When involvement of experts with dualities of interest is judged necessary, the Society is giving consideration to including such individuals as advisors to writing committees rather than as writing committee authors.
We also note that dualities of interest are now being disclosed with more detail: The Society’s three CPGs published in 2018 include such information in detailed conflict of interest tables.
Moreover, potential conflicts will be collected and disclosed with increasing granularity, with particular attention given to details regarding the precise nature of industry support, its duration, and its potential relevance to the disorder being evaluated.

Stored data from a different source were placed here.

Lemma createRoute_audit body ip (p p' : Platform C) r :
  createRoute cfg is_email body ip p = (r, p') ->
  logs_backend_actions (audit_log (db (world p))) (audit_log (db (world p'))).
Proof.
  unfold createRoute. destruct (parse_body _) as [[[name email] plan]|];
    [|intros [= _ <-]; apply logs_backend_actions_refl].
  case_bool_decide; [intros [= _ <-]; apply logs_backend_actions_refl|].
  destruct (getStoreBySlug _ _); [intros [= _ <-]; apply logs_backend_actions_refl|].
  destruct (createStore _ _ _ _ _ _ _) as [o d] eqn:Ec.
  assert (Ha : audit_log d = audit_log (db (world p))) by (change d with (snd (o, d)); rewrite <- Ec; apply createStore_audit).
  destruct o as [s|e]; intros [= _ <-]; cbn; rewrite <- Ha.
  - apply logAudit_logs. by constructor.
  - apply logs_backend_actions_refl.
Qed.

Lemma deleteRoute_audit id ip (p p' : Platform C) r :
  deleteRoute id ip p = (r, p') ->
  logs_backend_actions (audit_log (db (world p))) (audit_log (db (world p'))).
Proof.
  unfold deleteRoute. destruct (Repository.getStoreById _ _) as [s|];
    [|intros [= _ <-]; apply logs_backend_actions_refl].
  case_bool_decide; [intros [= _ <-]; apply logs_backend_actions_refl|].
  destruct (cleanup_prefix _ _) as [o w2] eqn:E. apply cleanup_prefix_audit in E. cbn in E.
  destruct o; intros [= _ <-]; cbn; rewrite E; apply logAudit_logs; set_solver.
Qed.

Lemma restartRoute_audit id target ip (p p' : Platform C) r :
  restartRoute id target ip p = (r, p') ->
  logs_backend_actions (audit_log (db (world p))) (audit_log (db (world p'))).
Proof.
  unfold restartRoute. destruct (Repository.getStoreById _ _) as [s|];
    [|intros [= _ <-]; apply logs_backend_actions_refl].
  destruct (negb _); [intros [= _ <-]; apply logs_backend_actions_refl|].
  destruct (restart_loop_run (Store.namespace s) (restart_targets (js_or_str target "all")) []
              (world p)) as (rs & c' & Hrun & _). rewrite Hrun.
  intros [= _ <-]. apply logAudit_logs. set_solver.
Qed.

Lemma resetPasswordRoute_audit id rb ip (p p' : Platform C) r :
  resetPasswordRoute id rb ip p = (r, p') ->
  logs_backend_actions (audit_log (db (world p))) (audit_log (db (world p'))).
Proof.
  unfold resetPasswordRoute. destruct (Repository.getStoreById _ _) as [s|];
    [|intros [= _ <-]; apply logs_backend_actions_refl].
  destruct (negb _); [intros [= _ <-]; apply logs_backend_actions_refl|].
  destruct (listNamespacedPod _ _ _ _) as [[|pod pods]|e];
    [intros [= _ <-]; apply logs_backend_actions_refl| |intros [= _ <-]; apply logs_backend_actions_refl].
  destruct (execInPod _ _ _ _ _ _) as [[] err]; [|intros [= _ <-]; apply logs_backend_actions_refl].
  intros [= _ <-]. cbn [world set_world set_db db].
  change (audit_log (db (world p))) with (audit_log (updateAdminPassword id (Crypto.Crypto.toHex rb) (db (world p)))).
  apply logAudit_logs. set_solver.
Qed.

(** Every request the back end serves appends to the audit log only
    entries of the four actions. *)
Lemma serve_audit req ip rb (p p' : Platform C) r :
  serve cfg is_email req ip rb p = Some (r, p') ->
  logs_backend_actions (audit_log (db (world p))) (audit_log (db (world p'))).
Proof.
  unfold serve. destruct (split_query (rpath req)) as [path query].
  destruct (_ && _).
  { destruct (auditRoute _ _); intros [= _ <-]; apply logs_backend_actions_refl. }
  repeat case_match; try discriminate; intros Hs; injection Hs as _ <-;
    try apply logs_backend_actions_refl;
    first [ by eapply createRoute_audit | by eapply deleteRoute_audit
          | by eapply restartRoute_audit | by eapply resetPasswordRoute_audit ].
Qed.

(** C20: the audit panel shows neither a label nor a colour for any entry
    the back end writes: every request it serves appends only [create],
    [delete], [restart] and [reset-password] entries, while [actionLabels]
    and [actionColors] are keyed by [store.create], [store.restart], ...;
    each such row shows the raw action name in the theme's secondary
    colour. *)
Theorem auditPanel_unlabelled req ip rb (p p' : Platform C) r textSecondary :
  serve cfg is_email req ip rb p = Some (r, p') ->
  exists es, audit_log (db (world p')) = (audit_log (db (world p)) ++ es)%list /\
    Forall (fun e => row_label (audit_row textSecondary e) = AuditEntry.action e /\
                     row_color (audit_row textSecondary e) = textSecondary) es.
Proof.
  intros Hs. destruct (serve_audit req ip rb p p' r Hs) as (es & Heq & Hall).
  exists es. split; [done|]. eapply Forall_impl; [exact Hall|]. intros e He.
  apply list_elem_of_In in He. unfold audit_row. cbn [row_label row_color].
  destruct He as [He|[He|[He|[He|[]]]]]; rewrite <- He; split; reflexivity.
Qed.
End AuditTheory.

Section Timeline.
Context {C : Type} `{ClusterLaws C} (cfg : Config.t) (ns : string).
Hypothesis create_benign : forall now r c, namespace r = ns ->
  (exists c', create now r c = (Ok tt, c')) \/
  (exists e c', create now r c = (Err e, c') /\ is_conflict e = true).
Hypothesis deployment_ready : forall c now name t, (0 < t)%Z ->
  present c (Deployment, ns, name) -> exists t', waitForDeploymentReady c ns name t now = (Ok tt, t').
Hypothesis job_completes : forall c now t, (0 < t)%Z ->
  present c (Job, ns, "woocommerce-setup") ->
  exists t', waitForJobComplete c ns "woocommerce-setup" t now = (Ok tt, t').
Hypothesis timeout_pos : (0 < Config.woocommerceInitTimeout cfg)%Z.

(** C18: after a successful WooCommerce run of a store with no earlier
    events, the dashboard's timeline ([deduplicateEvents] of the store's
    events) lists the eleven steps once each, in order, all [completed]
    but the network-policy step, which stays [started] (and keeps its
    pulse animation) exactly when the policy existed before the run,
    although the store is [Ready]. *)
Theorem timeline_after_provision (store : Store.t) (w : World C) :
  Store.namespace store = ns -> getEventsByStoreId (Store.id store) (db w) = [] ->
  exists b w',
    (b = true <-> present (cluster w) (networkpolicy_key ns)) /\
    woocommerce_provision cfg store w = (Ok tt, w') /\
    map (fun e => (ProvisioningEvent.step e, ProvisioningEvent.status e))
      (deduplicateEvents (getEventsByStoreId (Store.id store) (db w'))) = woo_timeline b.
Proof.
  intros Hns Hnone.
  destruct (woocommerce_provision_runs cfg ns create_benign deployment_ready job_completes
              timeout_pos store w Hns) as (b & w' & t & Hb & E & T & _).
  exists b, w'. split_and!; [done|done|].
  unfold deduplicateEvents.
  rewrite (dedup_events_fmap (fun e => (ProvisioningEvent.step e, ProvisioningEvent.status e))
             ProvisioningEvent.step ProvisioningEvent.status fst snd) by done.
  change (map _ (getEventsByStoreId (Store.id store) (db w'))) with (trace (Store.id store) w').
  rewrite T. unfold trace. rewrite Hnone. by destruct b.
Qed.
End Timeline.

Section Witnesses.
Import SimCluster IdealCluster.
Local Open Scope list_scope.

(** The store the first create of [Routes.p0] answers. *)
Definition created_store : Store.t :=
  match store_dec (fst (createRoute Config.default email_like (shop "Shop A") None p0)) with
  | Ok s => s
  | Err _ => new_store "" "" "" "" "" woocommerce 0%Z
  end.

Lemma dashboard_create_then_get_witness :
  exists r2, serve Config.default email_like (getStore_req (Store.id created_store)) None [] created =
      Some (RRoute r2, created) /\ store_dec r2 = Ok created_store.
Proof.
  apply (dashboard_create_then_get Config.default email_like (shop "Shop A") None [] p0 created
           (fst (createRoute Config.default email_like (shop "Shop A") None p0)) created_store
           db_wf_empty); vm_compute; reflexivity.
Defined.

(** One store under a limit of one. *)
Definition full : Platform Ideal := snd (createRoute one_store email_like (shop "Shop A") None p0).

Lemma App_create_at_limit_witness :
  exists r, serve one_store email_like (createStore_req (create_payload "Shop B" "owner@example.com" woocommerce))
      None [] full = Some (RRoute r, full) /\
    let st' := handleCreate (store_dec r) (Err (mkApiError None None)) (initial_state None) in
    error st' = Some (limit_message one_store) /\ loading st' = false /\
    showCreate st' = showCreate (initial_state None) /\ stores st' = stores (initial_state None).
Proof.
  apply (App_create_at_limit one_store email_like "Shop B" "owner@example.com" woocommerce None [] full
           (initial_state None) (Err (mkApiError None None))); vm_compute; [reflexivity|lia].
Defined.

Lemma create_form_bad_name_witness :
  (2 <= String.length "Shop!" <= 50)%nat /\ valid_store_name "Shop!" = false /\
  (modal_submit email_like false (modal_inputs [SetName "Shop!"; SetEmail "owner@example.com"] modal_init) =
     Some ("Shop!", "owner@example.com", woocommerce) /\
   exists r, serve Config.default email_like
       (createStore_req (create_payload "Shop!" "owner@example.com" woocommerce)) None [] p0 =
       Some (RRoute r, p0) /\ status r = 400%Z /\
     let st' := handleCreate (store_dec r) (Err (mkApiError None None)) (initial_state None) in
     error st' = Some "Validation failed" /\ loading st' = false /\
     showCreate st' = showCreate (initial_state None) /\ stores st' = stores (initial_state None)).
Proof.
  split; [cbn; lia|]. split; [reflexivity|].
  exact (create_form_bad_name Config.default email_like email_like None [] p0 (initial_state None)
           (Err (mkApiError None None)) "Shop!" "owner@example.com"
           ltac:(cbn; lia) ltac:(discriminate) eq_refl eq_refl).
Defined.

(** A replay: the namespace of the demo store already holds its network
    policy. *)
Definition np_world : World Ideal :=
  mkWorld empty_db (mkIdeal {[ networkpolicy_key "store-demo-shop" ]}) 0%Z 0.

Importantly, because CPG publication occurs at least 24 months after author selection, it takes years to fully implement changes to CPG development policy; thus, these recently implemented changes remained invisible to the investigatory methods used by Irwig et al. (1).

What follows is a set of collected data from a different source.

(** With the key [_id], the bulk write carries one request per accepted
    record, in the order of the batch, with the record's fields without
    [_id]; the warnings logged are those of the refused records, in the
    order of the batch, before any other line. *)
Theorem id_batch_sends_accepted_in_order (self : MongoDbSink) (w : world)
    (db : Database) (rest : list string) :
  key_properties self = "_id" :: rest ->
  connect (config self) = inr db ->
  let w' := snd (process_batch self w) in
  let sent_records := List.filter (fun r => accepted (heap w r)) (context_records w) in
  exists sent,
    calls w' =
      calls w ++
      match sent with
      | [] => []
      | _ :: _ => [Call_bulk_write (Urllib.quote (stream_name self)) sent false]
      end /\
    List.length sent = List.length sent_records /\
    flat_map (fun rq => map snd (update rq)) sent =
      map (fun r => pop "_id" (heap w r)) sent_records /\
    exists tail,
      log w' = log w ++ flat_map (fun r => refusal (heap w r)) (context_records w) ++ tail /\
      skipped_count tail = 0.
Proof.
  intros Hk Hc w' sent_records.
  destruct (for_records_total "_id" (context_records w) [] w) as (ops & w1 & Hfor).
  destruct (id_batch_invariant _ _ _ _ Hfor) as (Hheap & Hops & Hshape & Hlog).
  destruct (process_batch_keyed_submits self w w1 db "_id" rest ops Hk Hc Hfor)
    as (Hcalls & _ & tail & Hlog' & Htail).
  exists (map (resolve (heap w1)) ops).
  split; [|split; [|split]].
  - fold w' in Hcalls. rewrite Hcalls. destruct ops; reflexivity.
  - rewrite length_map, <- (one_record_per_request ops Hshape), Hops. reflexivity.
  - rewrite payloads_resolve, Hops. apply map_ext_in.
    intros r Hr. apply filter_In in Hr. destruct Hr as [Hin Hacc].
    rewrite Hheap, Hacc. apply among_In in Hin. now rewrite Hin.
  - exists tail. fold w' in Hlog'. rewrite Hlog', Hlog, <- app_assoc. auto.
Qed.


(** Running the loop on records that are refused or without [_id]: the
    requests carry generated identifiers only, one new identifier each. *)
Lemma for_records_without_ids (records : list addr) (ops : list (UpdateOne addr))
    (w w1 : world) :
  (forall r, In r records ->
             accepted (heap w r) = false \/ contains "_id" (heap w r) = false) ->
  for_records "_id" records [] w = (inr ops, w1) ->
  oid_count w1 = oid_count w + List.length ops /\
  Forall (fun op => exists n,
              oid_count w <= n < oid_count w1 /\
              filter op = [("_id", VObjectId (generate n))]) ops.
Proof.
  intros Hno Hrun.
  destruct (for_records_invariant "_id"
    (fun done w' ops' =>
       incl done records ->
       (forall r, In r records ->
                  accepted (heap w' r) = false \/ contains "_id" (heap w' r) = false) /\
       oid_count w' = oid_count w + List.length ops' /\
       Forall (fun op => exists n,
                   oid_count w <= n < oid_count w' /\
                   filter op = [("_id", VObjectId (generate n))]) ops'))
    with (records := records) (done := @nil addr) (w := w) (ops := @nil (UpdateOne addr))
    as (ops' & w' & Hrun' & HP).
  - intros done record w' ops' o w'' HP Hit Hincl.
    assert (Hrec : In record records).
    { apply Hincl. apply in_or_app. right. now left. }
    destruct HP as (Hno' & Hcount & Hgen).
    { intros x Hx. apply Hincl. apply in_or_app. now left. }
    assert (Hstable : forall r, In r records ->
              accepted (heap w'' r) = false \/ contains "_id" (heap w'' r) = false).
    { intros r Hr.
      destruct (iteration_heap _ _ _ _ _ Hit r) as [-> | (_ & _ & _ & -> & _)]; auto.
      right. apply contains_pop. }
    split; [exact Hstable|].
    destruct Hit as [Hp | e _ Hv | find_id wx _ HO].
    + contradiction.
    + simpl. auto.
    + pose proof (ObjectId_returns _ _ _ _ HO) as (_ & _ & _ & _ & _ & Hc).
      assert (Hgenerated : find_id = VObjectId (generate (oid_count w')) /\
                           oid_count wx = S (oid_count w')).
      { destruct (Hno' record Hrec) as [Hacc | Habs].
        - unfold accepted in Hacc.
          destruct Hc as [(Hn & _) | (x & Hx & _)].
          + rewrite Hn in Hacc. discriminate.
          + rewrite Hx in Hacc. discriminate.
        - rewrite (get_absent _ _ Habs) in Hc.
          destruct Hc as [(_ & H1 & H2) | (x & Hx & _)]; [auto | discriminate]. }
      destruct Hgenerated as (-> & Hcx).
      simpl. rewrite Hcx, length_app. simpl. split; [lia|].
      apply Forall_app. split.
      * eapply Forall_impl; [|exact Hgen]. intros op (n & Hn & Hf).
        exists n. split; [lia | exact Hf].
      * constructor; auto. exists (oid_count w'). split; [lia | reflexivity].
  - intros _. split; [exact Hno|]. split; [simpl; lia | constructor].
  - rewrite Hrun in Hrun'. inversion Hrun'; subst.
    destruct HP as (_ & Hcount & Hgen); [apply incl_refl|]. auto.
Qed.

(** When a bulk write on the key [_id] raises and [process_batch] is called
    again on the buffer it left, the loop maps the same records as the
    first time, each to a newly generated identifier: none is sent under the
    identifier it came with. *)
Theorem retry_sends_generated_ids (self : MongoDbSink) (w w' : world) (e : exn)
    (db : Database) (rest : list string) :
  key_properties self = "_id" :: rest ->
  connect (config self) = inr db ->
  process_batch self w = (inl e, w') ->
  context_records w' = context_records w /\
  exists ops2 w2,
    for_records "_id" (context_records w') [] w' = (inr ops2, w2) /\
    flat_map records_of ops2 =
      List.filter (fun r => accepted (heap w r)) (context_records w) /\
    oid_count w2 = oid_count w' + List.length ops2 /\
    Forall (fun op => exists n,
                oid_count w' <= n < oid_count w2 /\
                filter op = [("_id", VObjectId (generate n))]) ops2.
Proof.
  intros Hk Hc Hrun.
  pose proof (process_batch_raise_keeps_buffer self w w' e Hrun) as Hbuf.
  split; [exact Hbuf|].
  destruct (for_records_total "_id" (context_records w) [] w) as (ops & w1 & Hfor).
  destruct (process_batch_keyed_submits self w w1 db "_id" rest ops Hk Hc Hfor)
    as (_ & Hheap & _).
  rewrite Hrun in Hheap. simpl in Hheap.
  destruct (id_batch_invariant _ _ _ _ Hfor) as (Hh & _).
  destruct (for_records_total "_id" (context_records w') [] w') as (ops2 & w2 & Hfor2).
  exists ops2, w2. split; [exact Hfor2|].
  assert (Hstate : forall r, In r (context_records w') ->
            heap w' r = if accepted (heap w r) then pop "_id" (heap w r) else heap w r).
  { intros r Hr. rewrite Hbuf in Hr. apply among_In in Hr.
    rewrite Hheap, Hh, Hr. reflexivity. }
  destruct (id_batch_invariant _ _ _ _ Hfor2) as (_ & Hops2 & _).
  split.
  - rewrite Hops2, Hbuf. apply filter_ext_in. intros r Hr.
    rewrite <- Hbuf in Hr. rewrite (Hstate r Hr).
    destruct (accepted (heap w r)) eqn:E; [apply accepted_pop | exact E].
  - apply (for_records_without_ids _ _ _ _) in Hfor2; [exact Hfor2|].
    intros r Hr. rewrite (Hstate r Hr).
    destruct (accepted (heap w r)) eqn:E; [right; apply contains_pop | left; exact E].
Qed.


End IdBatch.

(** ** The write call and the exceptions (lines 54-88) *)

Section WriteCall.

Context {runtime : Runtime} {driver : Pymongo}.




(** In a batch keyed by [_id] whose records all lack [_id], no record is
    skipped and the i-th record is sent under the i-th identifier generated
    from then on; the filters are pairwise different as far as the generated
    identifiers are. *)
Theorem absent_ids_are_generated_in_order (records : list addr)
    (ops : list (UpdateOne addr)) (w w1 : world) :
  (forall r, In r records -> contains "_id" (heap w r) = false) ->
  for_records "_id" records [] w = (inr ops, w1) ->
  flat_map records_of ops = records /\
  map filter ops =
    map (fun n => [("_id", VObjectId (generate n))])
        (seq (oid_count w) (List.length records)) /\
  oid_count w1 = oid_count w + List.length records /\
  log w1 = log w /\
  ((forall i j, In i (seq (oid_count w) (List.length records)) ->
                In j (seq (oid_count w) (List.length records)) ->
                generate i = generate j -> i = j) ->
   NoDup (map filter ops)).
Proof.
  intros Habs Hrun.
  destruct (for_records_invariant "_id"
    (fun done w' ops' =>
       incl done records ->
       (forall r, In r records -> contains "_id" (heap w' r) = false) /\
       flat_map records_of ops' = done /\
       map filter ops' =
         map (fun n => [("_id", VObjectId (generate n))])
             (seq (oid_count w) (List.length done)) /\
       oid_count w' = oid_count w + List.length done /\
       log w' = log w))
    with (records := records) (done := @nil addr) (w := w) (ops := @nil (UpdateOne addr))
    as (ops' & w' & Hrun' & HP).
  - intros done record w' ops' o w'' HP Hit Hincl.
    assert (Hrec : In record records).
    { apply Hincl. apply in_or_app. right. now left. }
    destruct HP as (Hno & Hrecs & Hfilters & Hcount & Hlog).
    { intros x Hx. apply Hincl. apply in_or_app. now left. }
    assert (Hstable : forall r, In r records -> contains "_id" (heap w'' r) = false).
    { intros r Hr.
      destruct (iteration_heap _ _ _ _ _ Hit r) as [-> | (_ & _ & _ & -> & _)]; auto.
      apply contains_pop. }
    split; [exact Hstable|].
    pose proof (get_absent _ _ (Hno record Hrec)) as Hnone.
    destruct Hit as [Hp | e _ Hv | find_id wx _ HO].
    + contradiction.
    + rewrite Hnone in Hv. discriminate.
    + rewrite Hnone in HO. unfold ObjectId in HO. simpl in HO.
      inversion HO; subst find_id wx. simpl.
      rewrite flat_map_app, map_app, length_app, seq_app, map_app. simpl.
      rewrite Hrecs, Hfilters, Hcount, Hlog.
      repeat split; auto. lia.
  - intros _. simpl. repeat split; auto.
  - rewrite Hrun in Hrun'. inversion Hrun'; subst.
    destruct HP as (_ & Hrecs & Hfilters & Hcount & Hlog); [apply incl_refl|].
    repeat split; auto.
    intros Hinj. rewrite Hfilters.
    apply Finite.Injective_map_NoDup_in; [|apply seq_NoDup].
    intros i j Hi Hj Heq. apply Hinj; auto. congruence.
Qed.

(** With the key [_id], a record whose [_id] is a string of 24 hexadecimal
    digits is never skipped: it is sent under the 12 bytes the digits
    spell. *)
Theorem hex_id_is_never_skipped (record : addr) (w : world) (s : string) :
  get "_id" (heap w record) = VStr s ->
  String.length s = 24 ->
  (forall c, In c (list_ascii_of_string s) -> Bson.hex_value c <> None) ->
  exists binary,
    List.length binary = 12 /\
    Bson.fromhex s = Some binary /\
    loop_body "_id" record w =
      (inr (Some (upsert_by_key "_id" (VObjectId binary) record)),
       snd (record_pop record "_id" w)).
Proof.
  intros Hget Hlen Hhex.
  assert (Hpairs : forall n t,
            String.length t = 2 * n ->
            (forall c, In c (list_ascii_of_string t) -> Bson.hex_value c <> None) ->
            exists b, Bson.fromhex t = Some b /\ List.length b = n).
  { induction n as [|n IH]; intros t Ht Hall.
    - destruct t; [|discriminate]. exists []. auto.
    - destruct t as [|c1 [|c2 u]]; try (simpl in Ht; lia).
      simpl in Ht. assert (Hu : String.length u = 2 * n) by lia.
      destruct (IH u Hu) as (b & Hb & Hlb).
      { intros c Hc. apply Hall. simpl. auto. }
      destruct (Bson.hex_value c1) as [top|] eqn:E1;
        [|elim (Hall c1); simpl; auto].
      destruct (Bson.hex_value c2) as [bot|] eqn:E2;
        [|elim (Hall c2); simpl; auto].
      cbn [Bson.fromhex].
      rewrite (BsonFacts.hex_value_not_space c1 top E1), E1, E2, Hb.
      eexists. split; [reflexivity|]. simpl. now rewrite Hlb. }
  destruct (Hpairs 12 s Hlen Hhex) as (binary & Hfrom & Hl12).
  exists binary. split; [exact Hl12|]. split; [exact Hfrom|].
  apply loop_body_deterministic, Iter_convert; [reflexivity|].
  unfold ObjectId. rewrite Hget. simpl. rewrite Hlen, Hfrom. reflexivity.
Qed.

End WriteCall.

(** ** The further properties on concrete inputs *)

Module FurtherRuns.
Import MemoryStore Scenario.

Lemma missing_setting_raises_KeyError_run :
  process_batch Settings.unconfigured mixed = (inl (KeyError "srv"), mixed).
Proof.
  apply (missing_setting_raises_KeyError Settings.unconfigured mixed "srv");
    reflexivity.
Defined.


Lemma srv_ignores_port_run :
  build_connection_string (("port", VInt 27017) :: Settings.seed_list) (VStr "warehouse") =
  build_connection_string Settings.seed_list (VStr "warehouse").
Proof.
  apply srv_ignores_port; [|reflexivity].
  intros k Hk. simpl.
  destruct (String.eqb k "port") eqn:E; [|split; reflexivity].
  apply String.eqb_eq in E. contradiction.
Defined.

Lemma connection_string_overrides_settings_run :
  connect (("srv", VInt 1) :: settings) = connect settings.
Proof.
  apply connection_string_overrides_settings; [|reflexivity].
  intros k [<- | [<- | [<- | [<- | []]]]]; split; reflexivity.
Defined.

Lemma distinct_streams_distinct_collections_run :
  Urllib.quote (stream_name by_id) <> Urllib.quote (stream_name unkeyed).
Proof.
  apply UrllibFacts.distinct_streams_distinct_collections. discriminate.
Defined.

We also wish to highlight the Society’s other ongoing efforts to ensure objectivity in its CPGs. For example, the Society has long used an extensive CPG review process that explicitly includes formal reviews of draft CPGs by experts with no relevant conflicts of interest.
The Society has also taken steps to improve demonstrable adherence to the Grading of Recommendations Assessment, Development and Evaluation system; and we carefully assess our guidelines using either the National Guideline Clearinghouse Extent Adherence to Trustworthy Standards tool or the Appraisal of Guidelines for Research and Evaluation II tool.
Moreover, we are actively developing more detailed and transparent descriptions of our CPG methodology. We agree with Irwig et al. (1) that when writing committee members have dualities of interest, we as a Society need to do a better job at reporting our efforts to manage such dualities (e.g., an author with relevant conflicts is not allowed to draft guideline sections related to the conflict).


In summary, the Endocrine Society aims to provide high-quality, evidence-based clinical guidance to clinicians who treat patients with endocrine disorders, and we aspire to a CPG development process that fully complies with current CPG best practices.
In 2016, the Society initiated substantial efforts to strengthen its CPG development policy, and the Society is committed to continuing these efforts—all with a view to producing the most reliable and trustworthy clinical practice guidelines possible.
We recognize that good-faith attempts to enhance transparency and to reduce conflicts of interest (real or apparent) will ultimately serve the best interests of patients and providers.
The Society also holds itself accountable to all its stakeholders. In this regard, we express our sincere appreciation to Irwig et al. (1) for their manuscript.